Notons que les vestons ‘un bouton’ furent à la mode dans les années 30. Je me souviens d’un beau portrait de Maurice Ravel avec une telle veste, qui arborait en plus un bouton jumelle. Cela signifie en fait qu’il y a deux boutons au même endroit, un sur l’endroit (classique) et un sur l’envers. Et les deux pans de la veste se boutonnent en s’épousant et non en se chevauchant. A l’instar des jaquettes. Un petit truc amusant. La veste du célèbre compositeur présentait des revers en pointes, ce qui parait le plus logique. Un petit côté formel émane immédiatement d’une telle mise.
L’histoire nous donne donc quelques exemples.
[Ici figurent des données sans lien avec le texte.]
(* ===== verification/ProxyMapTheorems.v ===== *)
(** * The proxy map: properties

    The invariant of the map, and what searching, registering and removing do.
    The counter of the mappings bounds the search; it counts registrations and is
    never lowered, so the properties ask for fewer than 255 of them, and
    [noMappings_wraps] shows what happens after 256. *)
From S2P Require Import Prelude SrxDefs UtHash UpdateCache UpdateCacheLemmas UpdateCacheTheorems ProxyMap.

Module ProxyMapTheorems.
Import ProxyMap.
Implicit Types (self : ServerConnectionHandler) (m : ProxyClientMapping) (c pid : Z).

(** ** The invariant *)
Definition mapped m : Prop := proxyID m <> 0.
#[export] Instance mapped_dec m : Decision (mapped m).
Proof. unfold mapped. apply _. Defined.
Definition used (l : list ProxyClientMapping) : Z := Z.of_nat (length (filter mapped l)).

Record pm_wf self : Prop := {
  pw_length : length (proxyMap self) = MAX_PROXY_CLIENT_ELEMENTS;
  pw_ids : Forall (fun m => in_u 32 (proxyID m)) (proxyMap self);
  pw_zero : (proxyID <$> proxyMap self !! 0%nat) = Some 0;
  pw_inactive : Forall (fun m => isActive m = true -> mapped m) (proxyMap self);
  pw_distinct i j m m' : proxyMap self !! i = Some m -> proxyMap self !! j = Some m' ->
    mapped m -> proxyID m = proxyID m' -> i = j;
  pw_count : used (proxyMap self) <= noMappings self;
  pw_byte : noMappings self < 2 ^ 8
}.

(** The client a proxy is mapped to, and the first client without a proxy; 0 if
    there is none. *)
Definition index_of (P : ProxyClientMapping -> Prop) `{forall m, Decision (P m)} self : Z :=
  match list_find P (drop 1 (proxyMap self)) with
  | Some (j, _) => Z.of_nat (S j)
  | None => 0
  end.
Definition client_of self pid : Z := index_of (fun m => proxyID m = pid) self.
Definition free_client self : Z := index_of (fun m => proxyID m = 0) self.

Lemma used_cons m l : used (m :: l) = (if decide (mapped m) then 1 else 0) + used l.
Proof. unfold used. rewrite filter_cons. case_decide; simpl; lia. Qed.
Lemma used_drop n l : used (drop n l) <= used l.
Proof.
  revert l. induction n as [|n IH]; intros [|m l]; try done. cbn [drop]. rewrite used_cons.
  specialize (IH l). case_decide; lia.
Qed.
Lemma used_bound l : 0 <= used l <= Z.of_nat (length l).
Proof. unfold used. pose proof (length_filter mapped l). lia. Qed.
Lemma used_all l : Forall mapped l -> used l = Z.of_nat (length l).
Proof. induction 1 as [|m l Hm _ IH]; [done|]. rewrite used_cons, IH, decide_True by done. simpl. lia. Qed.
Lemma used_insert l i m m' : l !! i = Some m ->
  used (<[i := m']> l) = used l - (if decide (mapped m) then 1 else 0) + (if decide (mapped m') then 1 else 0).
Proof.
  revert i. induction l as [|x l IH]; intros [|i]; try done; cbn [lookup list_lookup].
  - intros [= ->]. cbn. rewrite !used_cons. lia.
  - intros Hi. change (<[S i := m']> (x :: l)) with (x :: <[i := m']> l). rewrite !used_cons, (IH i Hi). lia.
Qed.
Elle nous apprend aussi que le vestiaire se dépouille, s’allège de plus en plus. Les vestons sont maintenant majoritairement deux boutons, donc le dernier – le plus bas – ne sert pas. Le pas est facile pour supprimer ce dernier. Le boutonnage d’une veste un bouton est donc égal à celui d’une veste deux boutons, seul le dernier ‘inutile’ disparait, sans modification de la hauteur de fermeture. C’est logique, le bouton principal étant vers la taille, c’est ici que se ferme le veston.
Alors pourquoi un deux boutons ? Je vais répondre d’abord, pour qui. Les hommes pas très grands peuvent admirablement porter le ‘un bouton’, de même que ceux qui sont corpulents. En associant cela avec une belle échancrure du V des revers, la silhouette est allongée. Je me souviens du blog d’un jeune homme asiatique vivant à NYC qui faisait systématiquement faire des vestes ‘un bouton’, y compris dans les tweeds. La question du registre se pose donc. Je n’en ai jamais eu encore, mais je me fais actuellement un costume bleu nuit avec un bouton. Et des revers classiques, sport. Pour essayer justement. J’ai été assez convaincu sur les clients qui voulait cela. Seulement, il ne faut pas en faire une règle absolue. La variété est souvent par parente de l’élégance.
Vous pouvez donc prendre le parti du formalisme et réserver cela pour les costumes de mariage ou du soir. Vous pouvez également trouver cela très sport, et l’utiliser sur des tweeds. Nous touchons ici à des questions de style très contemporaines. L’histoire ne nous dit pas grand chose. Il revient donc à chacun de se faire son idée…
Bon repos ce jour et bonne semaine. Julien Scavini.